No longer just what it felt like to push a Lite Brite peg through paper or wearing your mother’s lotion the night of your first kiss but a conversation from your last brunch and a new friend’s crooked tooth and her hand resting easy against your back as the waitress snapped a group photo.

A privilege, and sometimes a danger. You try always to make certain you’re holding it in careful hands, seeing it clearly, each memory for what it is, inasmuch as anyone can do that. Some memories are blueprints for the life you hope to build on the other side of this plague, but there are nights when you know you’re looking back in case you never get another chance.

A life before red ambulance lights turned your bedroom into a morbid discotheque.

Every city you inhabited before New York.

A hometown that will never be the center of anything.

Your grandfather plucking tomatoes off the vine, canning them at the kitchen counter while he sang along with the Shangri-Las: tell him that I love him, tell him that I care. Don’t think about the frail creature slumped in his wheelchair mistaking you for your mother. Don’t imagine him with fever on his way to a hospital he may never leave.

Don’t enumerate the moments he can no longer recall.
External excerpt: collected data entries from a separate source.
(** * streamlit_first: the data pipeline of [app.py]

  [app.py] builds one table of 100 synthetic daily observations
  ([generate_data]), then derives three grouped summaries from it
  ([region_sales], [category_avg], [heatmap_data]) which are handed to
  the chart libraries.  This development embeds that pipeline and proves
  the properties the specification states about it.

  Conventions of the embedding.
  - [float64] values are idealised as real numbers ([R]): rounding is
    not modelled there, so an equation between floats is an equation
    between the exact values the floats approximate.  Where rounding
    decides a property (the sums of the [sales] column), the column is
    evaluated a second time in binary64 itself, on numpy's own generator
    (the part on binary64 below).
  - [int64] values are [Z]; none of the integers of this program comes
    near the 64-bit range.
  - A pandas [Timestamp] is its count of nanoseconds since 1970-01-01.
  - The library calls ([numpy], [pandas], [streamlit]) are modelled by
    their documented behaviour on the arguments this program passes;
    a call that raises in Python returns [Raise] here. *)

From Stdlib Require Import Floats.
From Stdlib Require Import ZArith List String Ascii Bool Arith Lia.
From Stdlib Require Import Reals Lra Permutation DecimalString.
Import ListNotations.
(** ** C10 *)

(** What [find_largest_general_position_subset] leaves in the list object:
    the list as [random.shuffle] reorders it with the next draws. *)
Lemma find_largest_general_position_subset_exact l (secret : point) q s subset s2 :
  find_largest_general_position_subset l secret q s = Ok (subset, s2) →
  ∃ pts pool' t',
    heap s !! l = Some pts ∧
    shuffle_from (length pts - 1) pts s = Ok (pool', mkState t' (heap s)) ∧
    s2 = mkState t' (<[l := pool']> (heap s)) ∧
    ∀ p, p ∈ subset → p ∈ pool'.
Proof.
  intros H.
  destruct (find_largest_general_position_subset_Ok l secret q s subset s2 H)
    as (pts0 & pts' & Hl0 & _ & Hh2 & Hsub).
  unfold find_largest_general_position_subset in H.
  apply M_bind_Ok in H as (u & s1 & Hsh & H).
  unfold shuffle in Hsh. apply M_bind_Ok in Hsh as (x & sx & Hx & Hsh).
  apply load_Ok in Hx as [Hx ->].
  apply M_bind_Ok in Hsh as (x' & sh & Hx' & Hst).
  pose proof (shuffle_from_Ok _ _ _ _ _ Hx') as [_ Hheap].
  unfold store in Hst. injection Hst as _ <-.
  apply M_bind_Ok in H as (pool & s3 & Hpool & H).
  apply load_Ok in Hpool as [Hpool ->]. simpl in Hpool.
  rewrite lookup_insert_eq in Hpool. injection Hpool as <-.
  apply M_bind_Ok in H as (f & s3 & Hf & H).
  apply lift_Ok in Hf as [_ ->]. apply mret_Ok in H as [_ <-].
  exists x, x', (tape sh). split; [done|]. split; [|split].
  - rewrite Hx'. destruct sh. simpl in *. by rewrite Hheap.
  - by rewrite Hheap.
  - intros p Hp. specialize (Hsub p Hp). simpl in Hh2.
    apply (f_equal (fun h : gmap loc (list point) => h !! l)) in Hh2.
    rewrite !lookup_insert_eq in Hh2. by injection Hh2 as ->.
Qed.

(** C10. [get_secret_splitter] works on the list objects of the dictionary
    of hyperplanes, which the candidate mapping built by
    [find_hyperplanes_for_secret_line] only refers to: building the mapping
    leaves the heap as it is, and its candidates are locations of the
    dictionary. A call draws a candidate [hp] and changes the list object
    at [hp]: the secret goes and, when the dimension is not 2, the list is
    reordered, as [random.shuffle] does with the next draws. After this
    first attempt the heap is the heap before the call with the new list
    at [hp], and nothing else changed: that list is what every reference
    to [hp] in the mapping reads, and it does not hold the secret. In
    dimension 2 the call returns this list object; otherwise it returns a
    new list of points of it, or, when the rank test fails, goes on from
    that state with another attempt. Whatever the number of attempts, an
    object is unchanged or is a candidate of the secret that lost the
    secret and was reordered, and the list selected last does not hold
    the secret. *)
Theorem get_secret_splitter_mutates_shared_lists
    hyperplanes secret_line s0 m s fuel (secret : point) d q r s' :
  find_hyperplanes_for_secret_line hyperplanes secret_line s0 = Ok (m, s) →
  (∀ id l pts, (id, l) ∈ hyperplanes → heap s0 !! l = Some pts → NoDup pts) →
  get_secret_splitter fuel m secret d q s = Ok (r, s') →
  s = s0 ∧
  ∃ cands k t hp pts pool' t',
    m !! secret = Some cands ∧
    (∀ l, l ∈ cands → ∃ id, (id, l) ∈ hyperplanes) ∧
    tape s0 = k :: t ∧ cands !! (k mod length cands)%nat = Some hp ∧
    heap s0 !! hp = Some pts ∧
    (d = 2 ∧ pool' = remove_first secret pts ∧ t' = t
     ∨ d ≠ 2 ∧
       shuffle_from (length (remove_first secret pts) - 1)
         (remove_first secret pts) (select_heap secret hp pts s0 t)
       = Ok (pool', mkState t' (heap (select_heap secret hp pts s0 t)))) ∧
    (secret ∉ pool') ∧
    let s1 := mkState t' (<[hp := pool']> (heap s0)) in
    (∀ key ls i, m !! key = Some ls → ls !! i = Some hp →
                 ls !! i ≫= (heap s1 !!.) = Some pool') ∧
    (d = 2 ∧ r = Shared hp ∧ s' = s1
     ∨ d ≠ 2 ∧ ∃ subset,
         (∀ p, p ∈ subset → p ∈ pool') ∧
         (d ≤ Z.of_nat (rank q subset) ∧ r = Local subset ∧ s' = s1
          ∨ Z.of_nat (rank q subset) < d ∧
            get_secret_splitter (pred fuel) m secret d q s1 = Ok (r, s'))) ∧
    (∀ l, heap s' !! l = heap s0 !! l
          ∨ l ∈ cands ∧ ∃ pts pts', heap s0 !! l = Some pts ∧
                                     heap s' !! l = Some pts' ∧
                                     pts' ≡ₚ remove_first secret pts) ∧
    ∃ last pts0 pts',
      last ∈ cands ∧ heap s0 !! last = Some pts0 ∧
      heap s' !! last = Some pts' ∧
      pts' ≡ₚ remove_first secret pts0 ∧ (secret ∉ pts') ∧
      (d = 2 ∧ r = Shared last
       ∨ d ≠ 2 ∧ ∃ v, r = Local v ∧ ∀ p, p ∈ v → p ∈ pts').
Proof.
  intros Hfind Hnd Hget.
  apply find_hyperplanes_for_secret_line_Ok in Hfind as [-> Hm].
  split; [done|].
  destruct fuel as [|fuel]; [done|].
  pose proof Hget as Hinv.
  apply get_secret_splitter_inv in Hinv
    as (cands & k & t & hp & pts & Hc & Ht & Hhp & Hpts & Hinv).
  assert (∀ l, l ∈ cands → ∃ id, (id, l) ∈ hyperplanes) as Href.
  { intros l Hl. destruct (Hm secret cands l Hc Hl) as (_ & id & pts1 & ? & _).
    by exists id. }
  assert (∀ l pts, l ∈ cands → heap s0 !! l = Some pts → NoDup pts) as Hndc.
  { intros l pts1 Hl Hpts1. destruct (Href l Hl) as [id Hid]. by eapply Hnd. }
  destruct (get_secret_splitter_heap (S fuel) m secret d q cands s0 r s' Hc
              Hndc Hget) as [Hall Hlast].
  assert (hp ∈ cands) as Hin by (by eapply list_elem_of_lookup_2).
  destruct (remove_first_NoDup secret pts (Hndc hp pts Hin Hpts))
    as [_ Hsec].
  assert (∀ pool' t' key ls i,
            m !! key = Some ls → ls !! i = Some hp →
            ls !! i ≫= (heap (mkState t' (<[hp := pool']> (heap s0))) !!.)
            = Some pool') as Halias.
  { intros pool' t' key ls i _ Hi. rewrite Hi. simpl.
    by rewrite lookup_insert_eq. }
  destruct Hinv as [(Hd & -> & ->)|(Hd & subset & s2 & Hsub & Hinv)].
  - exists cands, k, t, hp, pts, (remove_first secret pts), t.
    do 5 (split; [done|]). split; [by left|]. split; [done|].
    split; [apply Halias|]. split; [by left|]. done.
  - apply find_largest_general_position_subset_exact in Hsub
      as (pts1 & pool' & t' & Hl1 & Hsh & -> & Hincl).
    simpl in Hl1. rewrite lookup_insert_eq in Hl1. injection Hl1 as <-.
    assert (mkState t' (<[hp := pool']> (heap (select_heap secret hp pts s0 t)))
            = mkState t' (<[hp := pool']> (heap s0))) as Heq
      by (simpl; by rewrite insert_insert_eq).
    rewrite Heq in Hinv.
    exists cands, k, t, hp, pts, pool', t'.
    do 5 (split; [done|]). split; [by right|]. split.
    { apply shuffle_from_Ok in Hsh as [Hp _]. by rewrite Hp. }
    split; [apply Halias|]. split; [|done].
    right. split; [done|]. exists subset. split; [done|].
    destruct Hinv as [(? & ? & ?)|(? & ?)]; [left|right]; done.
Qed.

(** ** The claims at concrete inputs *)

(** C2 fails as stated: two shares taken on the secret line itself close up
    to that line, the intersection has four points, and the engine prints
    the four of them as the decrypted secret; two equal shares give an
    empty intersection, printed likewise. No error is reported. *)
Lemma decrypt_prints_ambiguous_intersection :
  (∃ h s,
     t_threshold_decrypt 20 [[1; 0; 0]; [0; 1; 0]] Ex.line_z0
       = Ok [RestoredHyperplane h; DecryptedSecret s] ∧ size s = 4%nat)
  ∧ (∃ h,
     t_threshold_decrypt 20 [[1; 0; 0]; [1; 0; 0]] Ex.line_x0
       = Ok [RestoredHyperplane h; DecryptedSecret ∅]).
Proof.
  split.
  - eexists _, _. split; [vm_compute; reflexivity|]. vm_compute. reflexivity.
  - eexists. vm_compute. reflexivity.
Qed.

Lemma decrypt_prints_whole_intersection_witness :
  ∃ n, ∀ fuel, (n ≤ fuel)%nat →
    ∃ l s,
      reconstruct_hyperplane fuel [[1; 0; 0]; [0; 1; 0]] Ex.PG23
        = Ok {[1%nat := l]} ∧
      t_threshold_decrypt fuel [[1; 0; 0]; [0; 1; 0]] Ex.line_z0
      = Ok [RestoredHyperplane {[1%nat := l]}; DecryptedSecret s] ∧
      (∀ p, p ∈ s ↔ p ∈ Ex.line_z0 ∧ p ∈ l) ∧
      (∀ p, (∀ x, x ∈ Ex.line_z0 ∧ x ∈ l ↔ x = p) → s = {[p]}).
Proof.
  apply (decrypt_prints_whole_intersection [[1; 0; 0]; [0; 1; 0]] Ex.line_z0
           [0; 1; 0] Ex.PG23 [[1; 0; 0]; [0; 1; 0]] Ex.line_z0).
  - reflexivity.
  - reflexivity.
  - simpl. lia.
  - simpl. lia.
  - reflexivity.
  - vm_compute. reflexivity.
  - vm_compute. reflexivity.
Defined.

(** C3 fails as stated: two shares in dimension 3 are refused by a printed
    line, the call returns normally and no error is raised. *)
Lemma two_shares_in_dimension_3_refused :
  t_threshold_decrypt 20 [[1; 0; 0; 0]; [0; 1; 0; 0]] Ex.line_PG32
    = Ok [SorryTooFewSecrets]
  ∧ ∀ e, t_threshold_decrypt 20 [[1; 0; 0; 0]; [0; 1; 0; 0]] Ex.line_PG32
         ≠ Raise e.
Proof. split; [reflexivity|]. intros e. vm_compute. discriminate. Qed.

Lemma decrypt_too_few_shares_witness :
  t_threshold_decrypt 20 [[1; 0; 0; 0]; [0; 1; 0; 0]] Ex.line_PG32
    = Ok [SorryMustExceedOne]
  ∨ t_threshold_decrypt 20 [[1; 0; 0; 0]; [0; 1; 0; 0]] Ex.line_PG32
    = Ok [SorryTooFewSecrets].
Proof.
  apply (decrypt_too_few_shares 20 [[1; 0; 0; 0]; [0; 1; 0; 0]] Ex.line_PG32
           [0; 0; 1; 0]).
  - reflexivity.
  - simpl. lia.
Defined.

(** C4 fails as stated: the failure on an empty candidate list is the
    [ValueError] of the random draw. *)
Lemma get_secret_splitter_empty_candidates :
  get_secret_splitter 5 Ex.no_candidate Ex.secret 2 3 Ex.short_hyperplane
    = Raise ValueError.
Proof. reflexivity. Qed.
Recall them for him instead, the ones you were present for, the ones he told you. Remember him as a voice booming from a pulpit, how even when you’d outgrown belief in the Word, you still believed that voice could hold you safe.

A super power. Not quite time travel, but as close as you can get.

Never enough.

The sun-and-moon-faced clock that sat beside your bed in fourth grade, calling you awake with your horoscope. Libra, now is the perfect time to plan for the future. You find one just like it for $34.95 on eBay, swear you’ll buy it if you survive this. You put no stock in astrology, but you’d pay any price for what it promises: a new day, one with you in it.